Sur les routes de nos vie raconte le quotidien d’une société creusoise de taxis conventionnés. Tour à tour ambulance, taxi ou corbillard, il se joue dans l’habitacle de ces voitures une comédie humaine drôle et émouvante.
C'est une main posée sur une épaule, un regard perdu sur l'horizon creusois, un mot qui rassure. C'est le quotidien d'ambulanciers et bien plus encore. Ce sont nos vies racontées, confiées, protégées. On dit que les creusois sont des taiseux, qu'ils ne parlent pas pour ne rien dire. Sur les routes de nos vies n'est pas un film documentaire bavard, mais il dit l'essentiel, même dans les silences.

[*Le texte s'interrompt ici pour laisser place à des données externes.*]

(* ===== verification/InjectorLoop.v ===== *)
(** * InjectorLoop: the injector daemon as a whole (injector/main.c)

    [inj_start] is [main] up to the main loop, [daemon_loop] the loop with the
    events it hands to [on_event] and its periodic scans, [inj_main] both with the
    clean-up of the links, the ring buffer and the skeleton.  The processes of the node are a map from process ids to targets;
    what a poll of the ring buffer delivers is an input, and so are the files and
    the state of [/proc] at each poll, and the kernel as each process sees it. *)

From stdpp Require Import base numbers list gmap strings.
From S2P Require Import Prelude Runtime Uds UdsLemmas Remote RemoteLemmas Install Symbols.
From S2P Require Import InjectorMain Bpf.

Open Scope Z_scope.

(** ** Starting the daemon *)

(** What libbpf answers while [main] sets up, and the pid namespace. *)
Class Bpf := {
  bpf_open : bool;
  bpf_load : bool;
  bpf_pidns : option (Z * Z);
  bpf_attach_pid : Z -> list Z -> bool;
  bpf_ring : bool
}.

(** The objects of libbpf [main] holds besides the links of the table: the
    skeleton, the link of the skeleton ([--pid] mode), the ring buffer. *)
Record objects := mkObjects {
  ob_skel : bool;
  ob_link : bool;
  ob_ring : bool
}.

Definition no_objects : objects := mkObjects false false false.

(** How the set-up of [main] ends: with an exit code and what it still holds, or
    in the main loop with this configuration, the table of attached files, the
    agent and the destination. *)
Inductive started :=
  | Exited (rc : Z) (ob : objects)
  | Running (ro : rodata) (tb : Table) (ob : objects) (agent dest : list Z).
Lemma create_all_Ok w :
  ∀ objparams iobj t dbobjs t',
    create_all w iobj objparams t = (Ok dbobjs, t') →
    dbobjs = imap (λ j p, DbObj (iobj + j) (op_create p)) objparams ∧
    t' = t ++ imap (λ j p, EObjectDB (iobj + j) (op_create p)) objparams.
Proof.
  induction objparams as [|p rest IH]; intros iobj t dbobjs t'; simpl.
  { intros [= <- <-]. by rewrite app_nil_r. }
  intros (u & t1 & ->%store_call_Ok & Hrun)%mbind_Ok.
  apply mbind_Ok in Hrun as (ds & t2 & Hrest & [= <- <-]).
  apply IH in Hrest as [-> ->].
  rewrite Nat.add_0_r, <-(assoc_L (++)). simpl.
  split; [f_equal|do 2 f_equal];
    apply imap_ext; intros j q _; simpl; f_equal; lia.
Qed.

Lemma nattributes_add_Ok w iobj :
  ∀ (l : list (string * pyval)) u t u' t',
    mfold (λ _ kv, store_call w (ENattributesAdd iobj kv.1 kv.2)) u l t
      = (Ok u', t') →
    t' = t ++ ((λ kv, ENattributesAdd iobj kv.1 kv.2) <$> l).
Proof.
  induction l as [|kv l IH]; intros u t u' t'; simpl.
  { intros [= _ <-]. by rewrite app_nil_r. }
  intros (u1 & t1 & ->%store_call_Ok & Hrun)%mbind_Ok.
  apply IH in Hrun as ->. by rewrite <-(assoc_L (++)).
Qed.

Lemma mwhen_store_call_Ok w b e t u t' :
  mwhen b (store_call w e) t = (Ok u, t') →
  t' = t ++ (if b then [e] else []).
Proof.
  destruct b; simpl.
  - apply store_call_Ok.
  - intros [= _ <-]. by rewrite app_nil_r.
Qed.
(* ===== verification/_CoqProject ===== *)
-Q . S2P
Prelude.v
SequenceNumber.v
BitWord.v
BitmapRange.v
BitmapWords.v
BitmapFacts.v
BitmapTheorems.v
SortedRange.v
Bytes.v
Guid.v
TimedEvent.v
Time.v
CacheChange.v
CDRMessage.v
CDRFacts.v
ParameterList.v
MessageReceiver.v
MessageReceiverFacts.v
MessageReceiverTheorems.v
MessageCreator.v
MessageWriting.v
MessageRoundtrip.v
DataFragPayload.v
Reassembly.v
GapBuilder.v
ChangeForReader.v
ReaderProxy.v
ReaderProxyFacts.v
ReaderProxyTheorems.v
WriterProxy.v
WriterProxyFacts.v
WriterProxyTheorems.v
ReaderHistory.v
ReaderHistoryFacts.v
ReaderHistoryTheorems.v
StatefulReader.v
StatefulReaderFacts.v
StatefulReaderInvariant.v
StatefulReaderSteps.v
StatefulReaderTheorems.v
ReaderProxyHistory.v
WriterHistory.v
LocatorSelector.v
LocatorSelectorTheorems.v
StatefulWriter.v
StatefulWriterLogic.v
StatefulWriterInvariant.v
StatefulWriterSteps.v
StatefulWriterMatching.v
StatefulWriterHistory.v
StatefulWriterTotal.v
StatefulWriterRequests.v
StatefulWriterTheorems.v
FlowQueue.v
FlowScheduler.v
FlowSchedulerLaws.v
FlowSchedulerTheorems.v
FlowController.v
FlowControllerFactory.v
FlowControllerFacts.v
FlowControllerTheorems.v
ReliableExchange.v
ResourceEvent.v
ResourceEventFacts.v
ResourceEventTheorems.v
ResourceLimitedVector.v
LivelinessManager.v
LivelinessManagerFacts.v
LivelinessManagerTheorems.v
TopicPayloadPool.v
TopicPayloadPoolFacts.v
TopicPayloadPoolTheorems.v
CacheChangePool.v
CacheChangePoolTheorems.v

Les routes creusoises sont comme celles de vies. Il y a les voies rapides qui permettent de gagner du temps, les routes secondaires qui relient les plus grands villages, puis les chemins sinueux, cabossés, abîmés par le temps qui passe trop vite, même si ailleurs, on s'amuse à dire qu'ici, il s'est arrêté.
Ce sont ces routes qu'empruntent tous les jours les ambulanciers de l'entreprise Pelège. Tour à tour ambulance, taxi ou corbillard, il se joue dans l’habitacle de ces voitures une comédie humaine drôle et émouvante. Ils en sont les témoins, nous sommes les passagers privilégiés de ces voyages.
Ce qui m’a donné envie de faire un film, c’est l’humanité des membres de cette équipe et le tragicomique de ce que l’on découvre du pays de mon enfance et de ses habitants, en montant en voiture avec eux.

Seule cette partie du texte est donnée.